_Instructions to follow_
Return every line from the one with "Proof. intros H." through the one with "(fun _ => k) = n * k)).", inclusive, exactly as it appears below.

_Excerpts from a dataset_
□ □ □
Lemma mapped_stripe b e m : bt <> REPLICATE -> 0 <= b <= e -> e <= padded_height ->
  exists m', mapped_process_stripe p fill_row (vertical_rows p (index_function bt)) b e m = Some m' /\ moved (range b e) m m'.
Proof.
  intros Hbt Hb He. destruct source_size as [HW HH]. pose proof (ps_height sizes) as Hh. unfold mapped_process_stripe.
  destruct (split_body_rows_spec b e Hb He) as (bb & be & -> & Hbb & Hbe & Hin & Htop & Hbot).
  unfold process_vertical_mapped_stripe, vertical_rows, build_vertical_border_rows, first_row. cbn [fst snd]. unfold padded_height in *.
  rewrite stride_product by (unfold padded_height; lia).
  destruct (table_rows_moved (build_coordinate_sequence (index_function bt) top (- to_ptrdiff top) H) (fun y => y) b bb m)
    as (m1 & -> & Hm1); [lia|unfold padded_height; lia| |].
  { intros y Hy. specialize (Htop y Hy). rewrite coordinate_sequence_lookup by (done || lia). rewrite to_ptrdiff_small by lia. do 2 f_equal. lia. }
  cbn [mbind option_bind].
  assert (exists m2, (if bb <? be then
       '(_, dst_row, mem) ← body_row_loop p bb be fill_row (body_src_row p bb) (dst_ p + bb * dst_stride_ p) m1; Some (dst_row, mem)
     else Some (dst_ p + bb * dst_stride_ p, m1)) = Some (dst_ p + be * dst_stride_ p, m2) /\ moved (range bb be) m1 m2) as (m2 & E2 & Hm2).
  { destruct (Z.ltb_spec bb be) as [Hlt|Hge].
    - destruct (Hin Hlt) as [H1 H2].
      destruct (body_row_loop_moved fill_row bb be m1) as (s & m2 & -> & Hm2); [lia|done| |by exists m2].
      intros y m' Hy. apply body_mapped_row; unfold padded_height; lia.
    - assert (be = bb) as -> by lia. exists m1. split; [done|]. apply moved_none. unfold range. lia. }
  rewrite E2. cbn [mbind option_bind].
  destruct (table_rows_moved (build_coordinate_sequence (index_function bt) bottom (to_ptrdiff H) H) (fun y => y ⊟ (top ⊞ H)) be e m2)
    as (m3 & E3 & Hm3); [lia|unfold padded_height; lia| |].
  { intros y Hy. specialize (Hbot y Hy). rewrite size_add_small, size_sub_small by lia.
    rewrite coordinate_sequence_lookup by (done || lia). rewrite to_ptrdiff_small by lia. do 2 f_equal. lia. }
  rewrite E3. exists m3. split; [done|]. by apply (ranges_join b bb be e m m1 m2 m3).
Qed.
End mapped.

(** A row of the border value, or of the source between border values. *)
Section constant.
Hypothesis constant_border : border_type_ p = KLEIDICV_BORDER_TYPE_CONSTANT.

Lemma constant_padding_source y k : padding_source (y, k) =
  if is_body_row y then constant_source p (source_row (y - top)) k else border_value_ p + k mod P.
Proof. unfold padding_source. by rewrite constant_border. Qed.

Lemma border_row_moved y m : 0 <= y < padded_height -> (0 < W -> y < top \/ top + H <= y) ->
  exists m', fill_constant_row PixelSize p (dst_ p + y * dst_stride_ p) m = Some m' /\ moved (eq y) m m'.
Proof.
  intros Hy Hout.
  assert (forall k, 0 <= k < row_bytes p -> border_value_ p + k mod P = padding_source (y, k)) as HS.
  { intros k Hk. rewrite constant_padding_source. destruct (is_body_row y) eqn:Hb; [|done].
    unfold is_body_row in Hb. rewrite andb_true_iff, Z.leb_le, Z.ltb_lt in Hb. pose proof (ps_width sizes).
    assert (W = 0) as HW by lia. unfold constant_source. rewrite HW, Z.add_0_r. destruct (Z.leb_spec (left * P) k), (Z.ltb_spec k (left * P)); done || lia. }
  destruct (constant_row PixelSize p instance_ok (ps_pixel sizes) (ps_width sizes) (dst_ p + y * dst_stride_ p) m) as (m' & -> & Hm).
  - by apply row_readable.
  - exists m'. split; [done|]. by apply (row_moved _ _ _ _ Hy HS Hm).
Qed.
Lemma total_ext f g n : (forall i, 0 <= i < n -> f i = g i) -> total n f = total n g.
Proof. intros H. apply for_range_ext. intros i s Hi. by rewrite H. Qed.

Lemma total_add f g n : total n (fun i => f i + g i) = total n f + total n g.
Proof.
  revert n. apply total_ind; [intros; by rewrite !total_none by done|].
  intros n Hn IH. rewrite !total_last, IH by done. cbv beta. lia.
Qed.

Lemma total_scale k f n : total n (fun i => k * f i) = k * total n f.
Proof.
  revert n. apply total_ind; [intros; rewrite !total_none by done; lia|].
  intros n Hn IH. rewrite !total_last, IH by done. cbv beta. lia.
Qed.

Lemma total_const k n : 0 <= n -> total n (fun _ => k) = n * k.
Proof.
  revert n. apply (total_ind (fun n => 0 <= n -> total n (fun _ => k) = n * k)).
  - intros n Hn Hn'. rewrite total_none by done. assert (n = 0) as -> by lia. lia.
  - intros n Hn IH _. rewrite total_last, IH by done. cbv beta. lia.
Qed.

Lemma total_swap n m (f : Z -> Z -> Z) : total n (fun i => total m (f i)) = total m (fun j => total n (fun i => f i j)).
Proof.
  revert n. apply total_ind.
  - intros n Hn. rewrite total_none by done. rewrite (total_ext _ (fun _ => 0) m)
      by (intros; by apply total_none). destruct (Z.leb_spec 0 m); [rewrite total_const by lia; lia|by rewrite total_none by lia].
  - intros n Hn IH. rewrite total_last, IH by done. rewrite <- total_add. apply total_ext.
    intros j Hj. by rewrite total_last by done.
Qed.

Lemma total_split f n m : 0 <= n -> 0 <= m -> total (n + m) f = total n f + total m (fun i => f (n + i)).
Proof.
  intros Hn. revert m. refine (natlike_ind _ _ _).
  - rewrite Z.add_0_r, (total_none _ 0) by done. lia.
  - intros m Hm IH. rewrite Z.add_succ_r, <- Z.add_1_r, total_last, IH, <- (Z.add_1_r m), total_last by lia. lia.
Qed.

Lemma total_one f : total 1 f = f 0.
Proof. change 1 with (0 + 1). rewrite (total_last f 0), total_none by lia. lia. Qed.

(** A window of [n] terms that slides by one. *)
Lemma total_slide f n : 0 <= n -> total n (fun i => f (1 + i)) = total n f + f n - f 0.
Proof.
  intros Hn. pose proof (total_last f n Hn) as H1. rewrite Z.add_comm, total_split, total_one in H1 by lia. lia.
Qed.

Lemma total_bounds f n lo hi : 0 <= n -> (forall i, 0 <= i < n -> lo <= f i <= hi) -> n * lo <= total n f <= n * hi.
Proof.
  revert n. apply (total_ind (fun n => 0 <= n -> (forall i, 0 <= i < n -> lo <= f i <= hi) -> n * lo <= total n f <= n * hi)).
  - intros n Hn Hn' _. rewrite total_none by done. assert (n = 0) as -> by lia. lia.
  - intros n Hn IH _ Hf. rewrite total_last by done. specialize (IH Hn ltac:(intros; apply Hf; lia)).
    pose proof (Hf n ltac:(lia)). nia.
Qed.

Lemma total_nonneg f n : (forall i, 0 <= i < n -> 0 <= f i) -> 0 <= total n f.
Proof.
  revert n. apply (total_ind (fun n => (forall i, 0 <= i < n -> 0 <= f i) -> 0 <= total n f)).
  - intros n Hn _. by rewrite total_none.
  - intros n Hn IH Hf. rewrite total_last by done. pose proof (Hf n ltac:(lia)).
    specialize (IH ltac:(intros; apply Hf; lia)). lia.
Qed.

Lemma total_monotone f n m : 0 <= n <= m -> (forall i, n <= i < m -> 0 <= f i) -> total n f <= total m f.
Proof.
  intros Hn Hf. replace m with (n + (m - n)) by lia. rewrite total_split by lia.
  pose proof (total_nonneg (fun i => f (n + i)) (m - n) ltac:(intros; apply Hf; lia)). lia.
Qed.

(** ** Counting the values of a window *)

Definition bit (b : bool) : Z := if b then 1 else 0.

(** How often [v] occurs in the window of [K] rows and [K] columns. *)
Definition occurrences (K : Z) (window : Z -> Z -> Z) (v : Z) : Z :=
  total K (fun r => total K (fun q => bit (window r q =? v))).

(** The window as the list of its rows. *)
Definition window_list (K : Z) (window : Z -> Z -> Z) : list Z :=
  flat_map (fun r => map (window r) (seqZ 0 K)) (seqZ 0 K).

Lemma seqZ_last n : 0 <= n -> seqZ 0 (n + 1) = seqZ 0 n ++ [n].
Proof. intros. rewrite seqZ_app by lia. rewrite (seqZ_cons (0 + n) 1), (seqZ_nil _ (Z.pred 1)) by lia. done. Qed.

Lemma weight_total (f : Z -> bool) n : Z.of_nat (weight (map f (seqZ 0 n))) = total n (fun i => bit (f i)).
Proof.
  revert n. apply total_ind.
  - intros n Hn. by rewrite (seqZ_nil 0 n), total_none by done.
  - intros n Hn IH. rewrite seqZ_last, map_app, weight_app, Nat2Z.inj_add, IH, total_last by lia.
    f_equal. simpl. by destruct (f n).
Qed.

Lemma weight_window (f : Z -> bool) K window n :
  Z.of_nat (weight (map f (flat_map (fun r => map (window r) (seqZ 0 K)) (seqZ 0 n)))) =
  total n (fun r => total K (fun q => bit (f (window r q)))).
Proof.
  revert n. apply total_ind.
  - intros n Hn. by rewrite (seqZ_nil 0 n), total_none by done.
  - intros n Hn IH. rewrite seqZ_last, flat_map_app, map_app, weight_app, Nat2Z.inj_add, IH, total_last by lia.
    f_equal. simpl.
    by rewrite app_nil_r, map_map, weight_total.
Qed.

Lemma length_window_list K window : length (window_list K window) = (Z.to_nat K * Z.to_nat K)%nat.
Proof.
  unfold window_list. rewrite (length_flat_map_const _ _ (Z.to_nat K)) by (intros; by rewrite length_map, length_seqZ).
  by rewrite length_seqZ.
Qed.
Fixpoint vector_coarse_scan (fuel : nat) (coarse : Z -> Z) (target_cdf cumulative_sum : list Z) (coarse_index : Z)
    : option (list Z * Z) :=
  match fuel with
  | O => None
  | S fuel =>
      let cumulative_sum_next := vaddq cumulative_sum (load_bin coarse coarse_index) in
      if any_lane_set (vcgtq uint8 cumulative_sum_next target_cdf) then Some (cumulative_sum, coarse_index * 16)
      else vector_coarse_scan fuel coarse target_cdf cumulative_sum_next (coarse_index + 1)
  end.

Fixpoint vector_fine_scan (fuel : nat) (fine : Z -> Z) (target_cdf cumulative_sum median_result lane_found_mask : list Z)
    (fine_index : Z) : option (list Z) :=
  match fuel with
  | O => None
  | S fuel =>
      let cumulative_sum := vaddq cumulative_sum (load_bin fine fine_index) in
      let still_searching_mask := vceqzq_u8 lane_found_mask in
      let median_result := vbslq_u8 still_searching_mask (vdupq_n_u8 (fine_index mod 256)) median_result in
      let lane_found_mask := vorrq lane_found_mask (vcgtq uint8 cumulative_sum target_cdf) in
      if all_lane_set lane_found_mask then Some median_result
      else vector_fine_scan fuel fine target_cdf cumulative_sum median_result lane_found_mask (fine_index + 1)
  end.

Definition vector_find_median (ksize : Z) (s : MedianBlurSmallHist) : option (list Z) :=
  let target_cdf := vdupq_n_u8 (((ksize ⊠ ksize) / 2) mod 256) in
  '(cumulative_sum, fine_index) ← vector_coarse_scan 16 (coarse s) target_cdf (vdupq_n_u8 0) 0;
  vector_fine_scan 256 (fine s) target_cdf cumulative_sum (vdupq_n_u8 0) (vdupq_n_u8 0) fine_index.

(** ** Regions *)

Section regions.
Context (image_width image_height channels ksize : Z) (border_type : FixedBorderType) (src : Z * Z -> Z).

Local Abbreviation state := (MedianBlurSmallHist * (Z * Z -> Z))%type.

(** [median_value] is stored for row [h]. *)
Definition scalar_store (h w ch : Z) (s : state) : option state :=
  median_value ← scalar_find_median ksize s.1; Some (s.1, upd s.2 (h, w * channels + ch) median_value).

Definition process_column_with_horizontal_borders (y_begin y_end w ch : Z) (s : state) : option state :=
  let kMargin := ksize / 2 in
  let column c := get_physical_index (to_ptrdiff (w ⊞ c) - to_ptrdiff kMargin) image_width border_type in
  let at_ h w := src (h, w * channels + ch) in
  let hist := scalar_clear_histogram s.1 in
  let hist := for_range 0 ksize (fun r hist => for_range 0 ksize (fun c hist =>
    let valid_h := get_physical_index (to_ptrdiff (y_begin ⊞ r) - to_ptrdiff kMargin) image_height border_type in
    scalar_initialize_histogram (at_ valid_h (column c)) hist) hist) hist in
  for_range (y_begin + 1) y_end (fun h s =>
    s ← s;
    let valid_new_h := get_physical_index (to_ptrdiff (h ⊞ kMargin)) image_height border_type in
    let valid_old_h := get_physical_index (to_ptrdiff h - to_ptrdiff kMargin - 1) image_height border_type in
    let hist := for_range 0 ksize (fun c hist =>
      let valid_w := column c in
      scalar_update_histogram (at_ valid_new_h valid_w) (at_ valid_old_h valid_w) hist) s.1 in
    scalar_store h w ch (hist, s.2))
    (scalar_store y_begin w ch (hist, s.2)).

Definition process_pixels_with_horizontal_borders (x_begin y_begin x_end y_end : Z) (s : option state) : option state :=
  for_range x_begin x_end (fun w => for_range 0 channels (fun ch s =>
    s ← s; process_column_with_horizontal_borders y_begin y_end w ch s)) s.

Definition load_pixels (row column : Z) : list Z := Filter2D.vld1q 16 src (row, column).

Definition vector_store (h w : Z) (s : state) : option state :=
  median_value ← vector_find_median ksize s.1; Some (s.1, Filter2D.vst1q 16 (h, w) median_value s.2).

Definition process_columns_without_horizontal_borders (y_begin y_end w : Z) (s : state) : option state :=
  let KMargin_w := (ksize / 2) ⊠ channels in
  let KMargin_h := ksize / 2 in
  let horizontal_index c := w ⊞ c ⊠ channels ⊟ KMargin_w in
  let hist := vector_clear_histogram s.1 in
  let hist := for_range 0 ksize (fun r hist =>
    let vertical_index := get_physical_index (to_ptrdiff (y_begin ⊞ r) - to_ptrdiff KMargin_h) image_height border_type in
    for_range 0 ksize (fun c hist =>
      vector_initialize_histogram (load_pixels vertical_index (horizontal_index c)) hist) hist) hist in
  for_range (y_begin + 1) y_end (fun h s =>
    s ← s;
    let vertical_index_new := get_physical_index (to_ptrdiff (h ⊞ KMargin_h)) image_height border_type in
    let vertical_index_old := get_physical_index (to_ptrdiff h - to_ptrdiff KMargin_h - 1) image_height border_type in
    let hist := for_range 0 ksize (fun c hist =>
      vector_update_histogram (load_pixels vertical_index_new (horizontal_index c))
        (load_pixels vertical_index_old (horizontal_index c)) hist) s.1 in
    vector_store h w (hist, s.2))
    (vector_store y_begin w (hist, s.2)).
□ □ □
_Answer for this exercise_
Proof. intros H. apply for_range_ext. intros i s Hi. by rewrite H. Qed.

Lemma total_add f g n : total n (fun i => f i + g i) = total n f + total n g.
Proof.
  revert n. apply total_ind; [intros; by rewrite !total_none by done|].
  intros n Hn IH. rewrite !total_last, IH by done. cbv beta. lia.
Qed.

Lemma total_scale k f n : total n (fun i => k * f i) = k * total n f.
Proof.
  revert n. apply total_ind; [intros; rewrite !total_none by done; lia|].
  intros n Hn IH. rewrite !total_last, IH by done. cbv beta. lia.
Qed.

Lemma total_const k n : 0 <= n -> total n (fun _ => k) = n * k.
Proof.
  revert n. apply (total_ind (fun n => 0 <= n -> total n (fun _ => k) = n * k)).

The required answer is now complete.